Work instructions. Lines below starting with the line with "(* ===== verification/DeploymentClient.v" and going on through the line with "deployments_delete : KubeClientset" must be output exactly; the rest of the records must be left out.

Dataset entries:
————

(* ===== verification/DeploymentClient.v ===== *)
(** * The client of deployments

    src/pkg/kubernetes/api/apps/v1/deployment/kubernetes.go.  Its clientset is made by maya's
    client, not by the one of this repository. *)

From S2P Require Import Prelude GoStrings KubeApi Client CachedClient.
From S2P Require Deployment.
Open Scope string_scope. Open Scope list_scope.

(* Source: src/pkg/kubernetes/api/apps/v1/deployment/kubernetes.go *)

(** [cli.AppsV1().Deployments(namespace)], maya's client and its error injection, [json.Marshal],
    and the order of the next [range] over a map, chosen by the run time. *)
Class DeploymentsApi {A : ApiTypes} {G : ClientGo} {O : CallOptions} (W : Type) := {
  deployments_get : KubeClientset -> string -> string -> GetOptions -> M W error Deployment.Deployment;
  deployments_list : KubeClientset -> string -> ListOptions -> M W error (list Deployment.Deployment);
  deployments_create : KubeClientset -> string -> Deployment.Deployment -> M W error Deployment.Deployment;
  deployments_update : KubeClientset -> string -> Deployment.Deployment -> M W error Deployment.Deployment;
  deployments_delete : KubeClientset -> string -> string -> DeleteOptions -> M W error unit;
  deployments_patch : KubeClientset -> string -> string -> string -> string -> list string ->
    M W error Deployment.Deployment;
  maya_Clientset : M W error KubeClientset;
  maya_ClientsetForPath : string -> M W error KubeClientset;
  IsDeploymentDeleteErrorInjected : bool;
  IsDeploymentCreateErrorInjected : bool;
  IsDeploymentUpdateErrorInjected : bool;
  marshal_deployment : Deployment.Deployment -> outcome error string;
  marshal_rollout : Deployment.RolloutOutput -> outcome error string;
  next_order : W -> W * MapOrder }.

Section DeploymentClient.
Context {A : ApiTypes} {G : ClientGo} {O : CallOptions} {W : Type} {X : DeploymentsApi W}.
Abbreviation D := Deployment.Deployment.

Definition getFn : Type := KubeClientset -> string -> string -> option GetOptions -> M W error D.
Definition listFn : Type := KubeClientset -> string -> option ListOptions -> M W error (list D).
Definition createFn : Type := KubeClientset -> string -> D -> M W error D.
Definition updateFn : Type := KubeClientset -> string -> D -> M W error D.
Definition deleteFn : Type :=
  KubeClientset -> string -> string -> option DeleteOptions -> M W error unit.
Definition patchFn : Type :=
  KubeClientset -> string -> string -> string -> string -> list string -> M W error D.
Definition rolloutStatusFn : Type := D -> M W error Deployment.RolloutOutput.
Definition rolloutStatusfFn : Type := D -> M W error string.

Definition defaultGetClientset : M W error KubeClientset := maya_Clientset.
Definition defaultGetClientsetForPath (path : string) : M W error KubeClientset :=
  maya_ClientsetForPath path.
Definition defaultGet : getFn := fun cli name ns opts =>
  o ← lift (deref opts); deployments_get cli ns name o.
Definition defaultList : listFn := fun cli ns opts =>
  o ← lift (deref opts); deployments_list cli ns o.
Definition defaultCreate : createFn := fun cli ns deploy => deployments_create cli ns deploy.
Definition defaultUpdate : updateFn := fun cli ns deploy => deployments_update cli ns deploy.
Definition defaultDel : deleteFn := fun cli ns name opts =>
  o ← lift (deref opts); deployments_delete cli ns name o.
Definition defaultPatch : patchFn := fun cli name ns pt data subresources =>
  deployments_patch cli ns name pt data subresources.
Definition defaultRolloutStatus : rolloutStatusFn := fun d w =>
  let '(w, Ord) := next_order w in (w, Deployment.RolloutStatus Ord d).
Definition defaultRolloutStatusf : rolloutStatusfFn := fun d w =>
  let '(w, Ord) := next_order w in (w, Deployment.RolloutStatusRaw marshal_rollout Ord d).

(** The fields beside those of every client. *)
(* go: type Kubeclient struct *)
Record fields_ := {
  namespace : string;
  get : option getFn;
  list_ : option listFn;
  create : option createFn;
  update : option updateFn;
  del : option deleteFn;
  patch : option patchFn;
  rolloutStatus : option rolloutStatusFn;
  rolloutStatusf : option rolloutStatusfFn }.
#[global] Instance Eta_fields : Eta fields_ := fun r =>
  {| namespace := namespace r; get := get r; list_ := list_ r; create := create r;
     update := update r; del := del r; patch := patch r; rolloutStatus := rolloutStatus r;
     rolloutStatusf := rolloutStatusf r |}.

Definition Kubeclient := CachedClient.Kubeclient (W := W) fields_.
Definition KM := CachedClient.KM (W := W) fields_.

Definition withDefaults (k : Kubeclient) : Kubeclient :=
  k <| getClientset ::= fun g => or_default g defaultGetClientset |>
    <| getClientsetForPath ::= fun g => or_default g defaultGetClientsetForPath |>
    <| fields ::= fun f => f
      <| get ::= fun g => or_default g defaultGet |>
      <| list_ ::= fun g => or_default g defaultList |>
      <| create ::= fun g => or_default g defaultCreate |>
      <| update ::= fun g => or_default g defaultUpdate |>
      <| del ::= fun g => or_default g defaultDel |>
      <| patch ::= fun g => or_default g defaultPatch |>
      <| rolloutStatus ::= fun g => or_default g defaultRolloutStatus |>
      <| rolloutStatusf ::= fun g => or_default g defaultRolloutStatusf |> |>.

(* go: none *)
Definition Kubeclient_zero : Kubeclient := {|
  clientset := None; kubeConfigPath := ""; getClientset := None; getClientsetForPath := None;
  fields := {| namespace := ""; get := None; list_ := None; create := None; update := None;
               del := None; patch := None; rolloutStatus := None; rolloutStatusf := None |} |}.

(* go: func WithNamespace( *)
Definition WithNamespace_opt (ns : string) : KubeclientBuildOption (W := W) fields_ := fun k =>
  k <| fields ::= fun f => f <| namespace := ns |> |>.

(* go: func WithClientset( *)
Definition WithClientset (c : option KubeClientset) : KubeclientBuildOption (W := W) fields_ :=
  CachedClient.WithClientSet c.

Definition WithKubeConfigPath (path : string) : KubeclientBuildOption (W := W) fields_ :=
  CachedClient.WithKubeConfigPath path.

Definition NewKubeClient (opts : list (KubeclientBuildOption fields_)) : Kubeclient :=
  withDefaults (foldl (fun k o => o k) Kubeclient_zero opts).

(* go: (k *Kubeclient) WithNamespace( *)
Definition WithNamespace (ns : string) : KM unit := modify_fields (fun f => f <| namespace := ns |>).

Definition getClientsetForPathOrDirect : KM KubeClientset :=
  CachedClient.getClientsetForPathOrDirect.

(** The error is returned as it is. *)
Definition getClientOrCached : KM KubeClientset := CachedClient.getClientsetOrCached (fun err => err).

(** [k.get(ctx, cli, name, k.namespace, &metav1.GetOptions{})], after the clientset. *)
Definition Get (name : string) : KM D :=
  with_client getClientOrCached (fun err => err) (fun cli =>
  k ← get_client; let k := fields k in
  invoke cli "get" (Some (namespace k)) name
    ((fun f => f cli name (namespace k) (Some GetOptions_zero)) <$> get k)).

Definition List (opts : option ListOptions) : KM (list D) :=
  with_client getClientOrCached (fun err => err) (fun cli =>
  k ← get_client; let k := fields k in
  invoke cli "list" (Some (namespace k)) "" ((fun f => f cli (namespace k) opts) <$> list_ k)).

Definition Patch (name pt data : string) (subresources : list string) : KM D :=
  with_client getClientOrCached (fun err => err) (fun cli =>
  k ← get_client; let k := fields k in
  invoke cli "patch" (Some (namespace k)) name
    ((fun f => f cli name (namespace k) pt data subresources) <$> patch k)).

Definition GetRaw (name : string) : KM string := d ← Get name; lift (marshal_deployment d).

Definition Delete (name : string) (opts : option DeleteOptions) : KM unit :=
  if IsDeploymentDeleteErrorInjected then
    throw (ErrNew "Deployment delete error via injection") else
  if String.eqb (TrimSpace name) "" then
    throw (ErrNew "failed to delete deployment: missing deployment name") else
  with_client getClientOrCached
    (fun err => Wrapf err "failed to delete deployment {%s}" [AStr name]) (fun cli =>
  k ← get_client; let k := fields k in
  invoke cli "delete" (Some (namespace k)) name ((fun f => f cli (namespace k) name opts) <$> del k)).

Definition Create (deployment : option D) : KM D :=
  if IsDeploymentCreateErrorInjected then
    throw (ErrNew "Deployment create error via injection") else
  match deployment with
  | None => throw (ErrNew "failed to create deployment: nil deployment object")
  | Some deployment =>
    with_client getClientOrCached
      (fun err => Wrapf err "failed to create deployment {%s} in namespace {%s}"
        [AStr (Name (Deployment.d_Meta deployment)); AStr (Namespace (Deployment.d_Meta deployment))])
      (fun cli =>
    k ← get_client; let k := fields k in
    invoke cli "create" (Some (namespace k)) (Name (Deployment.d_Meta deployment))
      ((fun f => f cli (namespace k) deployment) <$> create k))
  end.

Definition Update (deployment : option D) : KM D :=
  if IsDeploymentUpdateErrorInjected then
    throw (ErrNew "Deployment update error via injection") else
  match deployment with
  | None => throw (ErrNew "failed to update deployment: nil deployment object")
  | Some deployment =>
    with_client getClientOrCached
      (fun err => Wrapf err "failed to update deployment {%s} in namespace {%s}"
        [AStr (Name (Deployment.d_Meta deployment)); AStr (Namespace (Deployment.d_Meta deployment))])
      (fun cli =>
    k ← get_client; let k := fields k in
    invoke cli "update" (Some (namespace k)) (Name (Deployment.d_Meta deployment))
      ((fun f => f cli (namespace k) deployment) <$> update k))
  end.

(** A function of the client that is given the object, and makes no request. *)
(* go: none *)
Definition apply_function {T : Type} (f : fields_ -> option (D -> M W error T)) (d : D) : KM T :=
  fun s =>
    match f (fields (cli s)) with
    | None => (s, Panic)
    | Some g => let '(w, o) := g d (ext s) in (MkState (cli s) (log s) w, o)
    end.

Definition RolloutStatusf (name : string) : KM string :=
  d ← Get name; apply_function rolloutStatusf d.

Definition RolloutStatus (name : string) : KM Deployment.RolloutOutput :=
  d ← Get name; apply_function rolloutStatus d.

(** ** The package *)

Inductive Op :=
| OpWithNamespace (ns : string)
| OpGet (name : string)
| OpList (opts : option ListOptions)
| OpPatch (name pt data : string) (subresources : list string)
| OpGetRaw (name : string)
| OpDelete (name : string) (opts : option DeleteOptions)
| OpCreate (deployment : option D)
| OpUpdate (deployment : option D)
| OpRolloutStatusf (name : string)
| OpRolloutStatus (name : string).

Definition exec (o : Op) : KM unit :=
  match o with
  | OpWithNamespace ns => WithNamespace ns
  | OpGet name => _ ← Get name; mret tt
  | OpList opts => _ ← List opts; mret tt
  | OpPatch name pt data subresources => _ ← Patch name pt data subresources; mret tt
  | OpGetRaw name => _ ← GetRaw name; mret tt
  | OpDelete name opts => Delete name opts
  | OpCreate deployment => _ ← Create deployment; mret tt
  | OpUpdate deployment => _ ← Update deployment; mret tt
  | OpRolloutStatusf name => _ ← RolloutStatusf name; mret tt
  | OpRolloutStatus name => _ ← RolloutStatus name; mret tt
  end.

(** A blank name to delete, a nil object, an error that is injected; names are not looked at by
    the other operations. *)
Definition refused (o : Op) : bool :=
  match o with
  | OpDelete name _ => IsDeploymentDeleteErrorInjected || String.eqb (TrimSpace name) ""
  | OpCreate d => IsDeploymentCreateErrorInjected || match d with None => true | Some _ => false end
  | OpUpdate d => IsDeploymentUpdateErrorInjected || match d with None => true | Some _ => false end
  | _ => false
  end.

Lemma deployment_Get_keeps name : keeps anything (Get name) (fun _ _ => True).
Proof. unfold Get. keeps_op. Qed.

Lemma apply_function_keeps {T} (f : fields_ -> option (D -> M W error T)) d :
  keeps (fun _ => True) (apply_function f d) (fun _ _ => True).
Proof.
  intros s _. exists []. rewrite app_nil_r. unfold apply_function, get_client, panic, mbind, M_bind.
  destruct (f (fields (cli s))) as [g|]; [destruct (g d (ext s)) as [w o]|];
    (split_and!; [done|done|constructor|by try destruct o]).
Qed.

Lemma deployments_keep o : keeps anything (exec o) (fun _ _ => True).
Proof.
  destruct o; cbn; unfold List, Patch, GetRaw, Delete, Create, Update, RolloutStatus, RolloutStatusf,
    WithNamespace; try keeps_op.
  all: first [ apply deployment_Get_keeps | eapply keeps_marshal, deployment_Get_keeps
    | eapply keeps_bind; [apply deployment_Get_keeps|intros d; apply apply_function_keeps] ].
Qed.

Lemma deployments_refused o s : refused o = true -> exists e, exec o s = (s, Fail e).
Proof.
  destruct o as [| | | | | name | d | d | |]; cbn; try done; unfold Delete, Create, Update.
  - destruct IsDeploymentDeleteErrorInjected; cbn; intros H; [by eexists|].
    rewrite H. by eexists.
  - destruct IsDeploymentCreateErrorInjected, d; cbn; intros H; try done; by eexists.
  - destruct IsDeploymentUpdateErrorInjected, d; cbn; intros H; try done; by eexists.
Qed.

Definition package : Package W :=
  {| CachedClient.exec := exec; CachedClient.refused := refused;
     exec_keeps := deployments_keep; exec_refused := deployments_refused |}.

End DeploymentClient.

————

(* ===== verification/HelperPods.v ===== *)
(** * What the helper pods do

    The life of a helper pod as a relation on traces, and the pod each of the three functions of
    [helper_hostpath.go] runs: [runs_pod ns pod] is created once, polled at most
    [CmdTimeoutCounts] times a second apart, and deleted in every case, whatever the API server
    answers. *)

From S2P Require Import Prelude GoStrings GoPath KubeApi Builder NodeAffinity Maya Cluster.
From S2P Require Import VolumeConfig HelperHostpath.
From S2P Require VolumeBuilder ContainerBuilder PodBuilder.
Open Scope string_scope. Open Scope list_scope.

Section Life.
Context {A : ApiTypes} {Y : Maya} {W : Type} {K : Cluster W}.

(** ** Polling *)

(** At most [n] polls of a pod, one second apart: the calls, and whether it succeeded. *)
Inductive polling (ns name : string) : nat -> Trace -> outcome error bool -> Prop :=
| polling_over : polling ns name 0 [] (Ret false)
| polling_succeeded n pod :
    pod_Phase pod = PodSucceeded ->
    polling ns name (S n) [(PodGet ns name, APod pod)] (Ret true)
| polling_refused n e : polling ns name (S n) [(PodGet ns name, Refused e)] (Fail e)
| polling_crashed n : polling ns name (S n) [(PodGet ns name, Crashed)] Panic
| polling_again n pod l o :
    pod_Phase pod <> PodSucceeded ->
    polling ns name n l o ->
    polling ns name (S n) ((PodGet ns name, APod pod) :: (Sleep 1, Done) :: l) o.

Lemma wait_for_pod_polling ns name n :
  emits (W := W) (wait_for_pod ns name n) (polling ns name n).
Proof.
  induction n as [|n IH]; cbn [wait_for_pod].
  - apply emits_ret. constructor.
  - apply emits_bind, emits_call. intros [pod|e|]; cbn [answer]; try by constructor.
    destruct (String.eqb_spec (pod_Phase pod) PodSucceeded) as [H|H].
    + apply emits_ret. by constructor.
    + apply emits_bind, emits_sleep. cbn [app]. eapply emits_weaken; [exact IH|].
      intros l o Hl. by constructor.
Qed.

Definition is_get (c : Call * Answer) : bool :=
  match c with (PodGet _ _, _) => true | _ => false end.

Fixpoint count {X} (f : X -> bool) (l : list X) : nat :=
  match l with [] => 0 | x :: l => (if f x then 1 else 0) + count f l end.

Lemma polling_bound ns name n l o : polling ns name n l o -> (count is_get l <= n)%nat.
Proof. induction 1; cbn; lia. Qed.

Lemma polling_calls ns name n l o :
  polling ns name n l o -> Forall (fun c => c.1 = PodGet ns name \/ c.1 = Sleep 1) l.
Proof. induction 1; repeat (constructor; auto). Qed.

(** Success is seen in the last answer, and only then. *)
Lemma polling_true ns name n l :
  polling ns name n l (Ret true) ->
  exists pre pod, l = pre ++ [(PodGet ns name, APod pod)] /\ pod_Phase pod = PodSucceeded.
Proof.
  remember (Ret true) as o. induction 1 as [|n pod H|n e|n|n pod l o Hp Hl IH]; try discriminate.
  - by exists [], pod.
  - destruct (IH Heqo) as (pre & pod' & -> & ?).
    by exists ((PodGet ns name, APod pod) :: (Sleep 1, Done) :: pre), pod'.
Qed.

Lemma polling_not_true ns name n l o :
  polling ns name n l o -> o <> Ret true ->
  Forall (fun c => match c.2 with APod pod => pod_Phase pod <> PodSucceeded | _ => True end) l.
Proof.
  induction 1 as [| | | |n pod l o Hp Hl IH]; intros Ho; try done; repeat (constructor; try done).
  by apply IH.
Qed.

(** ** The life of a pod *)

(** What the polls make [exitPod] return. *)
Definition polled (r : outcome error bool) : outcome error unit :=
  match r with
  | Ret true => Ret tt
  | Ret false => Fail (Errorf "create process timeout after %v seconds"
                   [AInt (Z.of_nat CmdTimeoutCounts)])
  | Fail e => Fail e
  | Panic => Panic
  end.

————

Output below.
(* ===== verification/DeploymentClient.v ===== *)
(** * The client of deployments

    src/pkg/kubernetes/api/apps/v1/deployment/kubernetes.go.  Its clientset is made by maya's
    client, not by the one of this repository. *)

From S2P Require Import Prelude GoStrings KubeApi Client CachedClient.
From S2P Require Deployment.
Open Scope string_scope. Open Scope list_scope.

(* Source: src/pkg/kubernetes/api/apps/v1/deployment/kubernetes.go *)

(** [cli.AppsV1().Deployments(namespace)], maya's client and its error injection, [json.Marshal],
    and the order of the next [range] over a map, chosen by the run time. *)
Class DeploymentsApi {A : ApiTypes} {G : ClientGo} {O : CallOptions} (W : Type) := {
  deployments_get : KubeClientset -> string -> string -> GetOptions -> M W error Deployment.Deployment;
  deployments_list : KubeClientset -> string -> ListOptions -> M W error (list Deployment.Deployment);
  deployments_create : KubeClientset -> string -> Deployment.Deployment -> M W error Deployment.Deployment;
  deployments_update : KubeClientset -> string -> Deployment.Deployment -> M W error Deployment.Deployment;
  deployments_delete : KubeClientset -> string -> string -> DeleteOptions -> M W error unit;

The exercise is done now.